Andando di qua e di là, ho la conferma che Potenza ha un’infinità di tesori da far invidia a località ben più blasonate, ma che non ami ostentare le sue ricchezze, per quella riservatezza tipica dei lucani. Il clou è il Duomo, anch’esso nascosto, con una grande scalinata, dove sedersi per godere dell’atmosfera intima. Ѐ intitolato a San Gerardo, patrono della città, e fu trasformato in stile neoclassico nella seconda metà del Settecento, su progetto di Antonio Magri, allievo di Vanvitelli. Il mio sguardo è attratto anche da un dipinto in cui il Santo trasforma l’acqua in vino, come fece Gesù. Una volta fuori, m’imbatto nel bel palazzo in pietra viva del Vescovado, che ospita il Museo Diocesano. Entro per dare un’occhiata e resto incantata dallo scintillio dell’argenteria sacra. Il museo custodisce pure la più antica raffigurazione di San Gerardo, una statua in legno del Quattrocento, mentre un reliquario del Cinquecento conserva le reliquie del primo patrono, Sant’Aronzio. A tema sacro, da non perdere la collezione d’arte contemporanea all’interno dell’ex ospizio (info tel. 392.1113389) messa insieme da don Vito Telesca. Oltre 250 opere, la maggior parte frutto di donazioni, tra cui Il crocifisso di Remo Brindisi. Ci spostiamo verso l’elegante via Pretoria, l’antico decumano, non senza aver visto la vicina Porta S. Gerardo – una degli antichi sei accessi medievali ancora visibili –, la Torre Guevara, unico baluardo rimasto della fortificazione di epoca longobarda, e fatto un giro tra le quintane, i vicoletti che un tempo erano una sorta di microcomunità. Oggi ci s’incontra in piazza Mario Pagano, la piazza della Prefettura ovvero il salotto cittadino, che porta la firma dall’architetto Gae Aulenti e che gli abitanti hanno ribattezzato piazza della polmonite, perché sempre ventilata e fredda. Vi si affaccia il teatro Francesco Stabile, gioiello ottocentesco con le sue volte affrescate, ispirato al San Carlo di Napoli. Ѐ visitabile gratuitamente, inclusa la sala degli specchi e del pianoforte. Di fronte la chiesa di S. Francesco D’Assisi, che insieme al suo convento risale alla fine del Duecento. Nelle strade laterali si aprono le botteghe di artigiani, designer, come Le4uadre (in via Caporella 9 A) della designer Damiana Spoto, che tra le altre cose, disegna e stampa, unica in Italia, stole cento per cento milk, fibra ricavata dal latte, morbide come una carezza.

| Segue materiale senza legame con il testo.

(** The second part: the logs, the command, its output and its end. *)
Definition execute_claimed (input : MonitorInput) (run : Run) : Monitor MonitorError Run :=
  match mi_artifacts input with
  | Err error => fail_run input run (lit "log setup failed: " ++ error)
  | Ok (stdout_path, stderr_path, stdout_file, stderr_file) =>
    match mi_identity input with
    | Ok None => fail_run input run (lit "monitor identity disappeared")
    | Err error => fail_run input run (lit "monitor identity failed: " ++ error)
    | Ok (Some monitor_identity) =>
      match mi_spawn input with
      | Err error => fail_run input run (lit "spawn failed: " ++ error)
      | Ok command_identity =>
        _ ← event Spawned;
        match mi_output input with
        | Err error => _ ← terminate_and_wait; fail_run input run (lit "output setup failed: " ++ error)
        | Ok (stdout, stderr) =>
          started_at ← pure_result (map_err MX_Clock (mi_started input));
          running ← attempt (mark_run_running (run_id run) (run_claim_token run) started_at monitor_identity
                               command_identity stdout_path stderr_path);
          match running with
          | Err error => _ ← terminate_and_wait; port_fail (MX_Store error)
          | Ok running => finish_run input running stdout stderr stdout_file stderr_file
          end
        end
      end
    end
  end.

Definition execute_run (input : MonitorInput) (run : Run) : Monitor MonitorError Run :=
  _ ← check_claim run;
  execute_claimed input run.

(** ** The process: [mod.rs] *)

Inductive MonitorProcessError :=
| MP_InvalidIdentity | MP_Config (message : str) | MP_MissingJob | MP_MissingRun | MP_IdentityMismatch | MP_NonterminalRun
| MP_Store (e : StoreError)
| MP_Clock (e : ClockError)
| MP_Monitor (e : MonitorError).

Definition finish_job (original : Job) (state : RunState) (clock : result ClockError UtcTimestamp)
  : Monitor MonitorProcessError unit :=
  current ← stored MP_Store (load_job (job_id original));
  current ← pure_result (ok_or current MP_MissingJob);
  if job_is_terminal (job_state current) then mret tt else
  now ← pure_result (map_err MP_Clock clock);
  if bool_decide (job_state current = JS_CancelRequested) || bool_decide (state = RS_Cancelled) then
    _ ← stored MP_Store (transition_job (job_id current) (job_revision current) JS_Cancelled false TA_Monitor
                           (lit "cancelled run finished") now);
    mret tt
  else if is_recurring (job_schedule current) then
    _ ← stored MP_Store (advance_recurring_job (job_id current) (job_revision current) now);
    mret tt
  else
    '(target, reason) ← pure_result
      match state with
      | RS_Succeeded => Ok (JS_Succeeded, lit "command exited successfully")
      | RS_Failed => Ok (JS_Failed, lit "command failed")
      | RS_Interrupted => Ok (JS_Interrupted, lit "command outcome is unknown")
      | RS_Cancelled => Ok (JS_Cancelled, lit "command was cancelled")
      | RS_Starting | RS_Running | RS_CancelRequested => Err MP_NonterminalRun
      end;
    _ ← stored MP_Store (transition_job (job_id current) (job_revision current) target false TA_Monitor reason now);
    mret tt.

Definition with_log_cap (i : MonitorInput) (max_log_bytes : Z) : MonitorInput :=
  mk_monitor_input (mi_artifacts i) (mi_identity i) (mi_spawn i) (mi_output i) (mi_started i) (mi_status i)
    (mi_finished i) (mi_failed i) max_log_bytes (mi_notify_tty i).

(** [run_monitor_process] between the opening of its database and the wake
    of the supervisor; the result is the job to announce, if any. *)
Definition run_monitor_process (input : MonitorInput) (job_text run_text : str) (config : result str Z)
  (clock : result ClockError UtcTimestamp) : Monitor MonitorProcessError (option (JobId * Revision)) :=
  job_id' ← pure_result (map_err (fun _ => MP_InvalidIdentity) (job_id_from_str job_text));
  run_id' ← pure_result (map_err (fun _ => MP_InvalidIdentity) (run_id_from_str run_text));
  job ← stored MP_Store (load_job job_id');
  job ← pure_result (ok_or job MP_MissingJob);
  run ← stored MP_Store (load_run run_id');
  run ← pure_result (ok_or run MP_MissingRun);
  if negb (bool_decide (run_job_id run = job_id job)) then port_fail MP_IdentityMismatch else
  max_log_bytes ← pure_result (map_err MP_Config config);
  completed ← port_err MP_Monitor (execute_run (with_log_cap input max_log_bytes) run);
  _ ← finish_job job (run_state completed) clock;
  if is_recurring (job_schedule job) then
    current ← stored MP_Store (load_job (job_id job));
    current ← pure_result (ok_or current MP_MissingJob);
    mret (if bool_decide (job_state current = JS_Waiting) then Some (job_id current, job_revision current) else None)
  else mret None.
End Monitor.
(* ===== verification/Submit.v ===== *)
(** The scheduling command: [schedule] and its parts in [src/cli/dispatch.rs],
    from the parsed arguments to the job that is submitted.

    What the process reads (environment variables, the environment file, the
    working directory, the terminal) is an argument; error texts that the
    source makes of typed errors keep those errors. *)

From S2P Require Import Prelude Text Lossy Primitives Duration Identifier States Recurrence Calendar Execution JobAgg RunAgg.
From S2P Require Import Sqlite JobStore Process Services History Config.

Definition MAX_ENV_FILE_BYTES : Z := 1024 * 1024.

Inductive DstArg := DA_Reject | DA_Earlier | DA_Later.
Inductive MissedArg := MA_Hold | MA_RunLatest | MA_Skip.
Definition map_dst (value : DstArg) : DstResolution :=
  match value with DA_Reject => DST_Reject | DA_Earlier => DST_Earlier | DA_Later => DST_Later end.
Definition map_missed (value : MissedArg) : MissedPolicy :=
  match value with MA_Hold => MP_Hold | MA_RunLatest => MP_RunLatest | MA_Skip => MP_Skip end.

Inductive ColorArg := CA_Auto | CA_Always | CA_Never.
Record GlobalArgs := mk_global {
  gl_quiet : bool;
  gl_verbose : bool;
  gl_json : bool;
  gl_color : option ColorArg;
  gl_state_dir : option str
}.

(** [ScheduleOptions] and [SchedulingArgs]; the working directory and the
    environment file that they name are read in [Surroundings]. *)
Record SchedulingArgs := mk_scheduling_args {
  sa_global : GlobalArgs;
  so_dry_run : bool;
  so_utc : bool;
  so_tz : option str;
  so_dst : option DstArg;
  so_no_rollover : bool;
  so_shell : bool;
  so_name : option str;
  so_description : option str;
  so_env : list str;
  so_env_file : bool;
  so_capture_env : bool;
  so_missed : option MissedArg;
  so_durable : bool;
  so_every : option str;
  so_tty : bool;
  sa_when : list str;
  sa_argv : list str
}.
Definition with_global (args : SchedulingArgs) (global : GlobalArgs) : SchedulingArgs :=
  mk_scheduling_args global (so_dry_run args) (so_utc args) (so_tz args) (so_dst args) (so_no_rollover args) (so_shell args)
    (so_name args) (so_description args) (so_env args) (so_env_file args) (so_capture_env args) (so_missed args)
    (so_durable args) (so_every args) (so_tty args) (sa_when args) (sa_argv args).

Inductive BuildError :=
| BE_Message (message : str)
| BE_Line (line : Z) (message : str)
| BE_Duration (e : DurationError)
| BE_Deadline (e : DeadlineError)
| BE_Syntax (e : CalendarSyntaxError)
| BE_Calendar (e : CalendarError)
| BE_Execution (e : ExecutionError)
| BE_Primitive (e : PrimitiveError)
| BE_Job (e : JobError)
| BE_Config (e : ConfigError).

Definition message {A} (text : str) : result BuildError A := Err (BE_Message text).

(** What the process reads: [sr_vars] the environment, the configuration file
    (absent or its text), the environment file (whether it is a regular file, its size, its text), the canonical working
    directory and whether it is one, the terminal of standard output. *)
Record Surroundings := mk_surroundings {
  sr_vars : list (str * str);
  sr_config_file : result str (option str);
  sr_env_file_metadata : result str (bool * Z);
  sr_env_file : result str str;
  sr_cwd : result str str;
  sr_cwd_is_dir : bool;
  sr_tty : result str str
}.

(** ** The environment of the command *)

(** [BTreeMap] of texts *)
Abbreviation Values := (gmap str str).
(** [extend] with pairs in their order *)
Definition extend (values : Values) (pairs : list (str * str)) : Values :=
  foldl (fun m p => <[p.1 := p.2]> m) values pairs.

Section Environment.
Definition default_retained_key (key : str) : bool :=
  existsb (fun name => bool_decide (key = name))
    [lit "HOME"; lit "USER"; lit "LOGNAME"; lit "PATH"; lit "LANG"; lit "TMPDIR"]
  || bool_decide (take 3 key = lit "LC_").

Definition collect_process_environment (retain : str -> bool) (vars : list (str * str)) : result BuildError (list (str * str)) :=
  map_result (fun '(key, value) =>
    if negb (valid_utf8 key) then message (lit "environment variable name is not valid UTF-8: " ++ from_utf8_lossy key) else
    if negb (valid_utf8 value) then message (lit "environment variable " ++ key ++ lit " has a value that is not valid UTF-8")
    else Ok (key, value))
  (List.filter (fun p => retain p.1) vars).

(** [split_once('=')] with a key *)
Definition split_assignment (value : str) : result BuildError (str * str) :=
  match span (fun b => negb (b =? 61)) value with
  | (key, _ :: rest) => if is_empty key then message (lit "environment value must use KEY=VALUE") else Ok (key, rest)
  | (_, []) => message (lit "environment value must use KEY=VALUE")
  end.

Fixpoint env_file_loop (index : Z) (l : list str) (seen : gset str) (values : Values) : result BuildError Values :=
  match l with
  | [] => Ok values
  | line :: l =>
    if is_empty line || bool_decide (head line = Some 35) then env_file_loop (index + 1) l seen values else
    '(key, value) ← map_err (fun e => match e with BE_Message m => BE_Line (index + 1) m | e => e end) (split_assignment line);
    if bool_decide (key ∈ seen) then Err (BE_Line (index + 1) (lit "repeats environment key " ++ key)) else
    env_file_loop (index + 1) l ({[key]} ∪ seen) (<[key := value]> values)
  end.

Definition read_env_file (s : Surroundings) : result BuildError Values :=
  '(is_file, length) ← map_err BE_Message (sr_env_file_metadata s);
  if negb is_file || (MAX_ENV_FILE_BYTES <? length)
  then message (lit "environment file must be a regular file no larger than 1 MiB") else
  contents ← map_err BE_Message (sr_env_file s);
  if contains_nul contents then message (lit "environment file cannot contain NUL") else
  values ← env_file_loop 0 (lines contents) ∅ ∅;
  _ ← map_err BE_Execution (from_pairs (btree_iter values));
  Ok values.

Fixpoint env_loop (assignments : list str) (values : Values) : result BuildError Values :=
  match assignments with
  | [] => Ok values
  | assignment :: assignments =>
    '(key, value) ← split_assignment assignment;
    env_loop assignments (<[key := value]> values)
  end.

Definition build_environment (args : SchedulingArgs) (s : Surroundings) : result BuildError Environment :=
  inherited ← collect_process_environment (if so_capture_env args then fun _ => true else default_retained_key) (sr_vars s);
  let values := extend ∅ inherited in
  values ← (if so_env_file args then file ← read_env_file s; Ok (file ∪ values) else Ok values);
  values ← env_loop (so_env args) values;
  map_err BE_Execution (from_pairs (btree_iter values)).

(** ** The configuration *)

Definition color_mode (color : ColorArg) : ColorMode :=
  match color with CA_Auto => CM_Auto | CA_Always => CM_Always | CA_Never => CM_Never end.

Definition load_effective_config (toml : str -> result str RawConfig) (tz_known : str -> bool) (global : GlobalArgs)
  (durable : bool) (s : Surroundings) : result BuildError Config :=
  file ← map_err BE_Message (sr_config_file s);
  environment ← collect_process_environment is_atx (sr_vars s);
  let overrides := mk_raw_config None (if durable then Some RT_Durable else None) None None None None None
    (color_mode <$> gl_color global)
    (if gl_quiet global then Some VB_Quiet else if gl_verbose global then Some VB_Verbose else None) in
  map_err BE_Config (load_config toml tz_known file environment overrides).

Storie e destini, scorci e abitudini di una provincia del Sud che si potranno anche ammirare nel film La notte più lunga dell’anno di Simone Aleandri, con Ambra Angiolini e Alessandro Haber e in uscita questo autunno. Tutto avviene e si compie tra il 21 e il 22 dicembre, nella notte del solstizio d’inverno, sullo sfondo di piazza Prefettura addobbata con le luci di Natale. La sceneggiatura è stata scritta dal lucano Andrea Di Consoli insieme a Cristina Borsatti, e – se mai ce ne fosse ancora bisogno – ribadisce quanto Potenza sia meravigliosa anche dal punto della fotografia. «Non è stereotipata, ha qualcosa di accogliente, non si mostra nel gioco perenne di seduzione, ha le gambe coperte, non porta i tacchi, non ha trucco, non ha pose ammiccanti. È come una donna affascinante, lucente e affidabile. Sai che ci puoi fare un pezzo di strada insieme».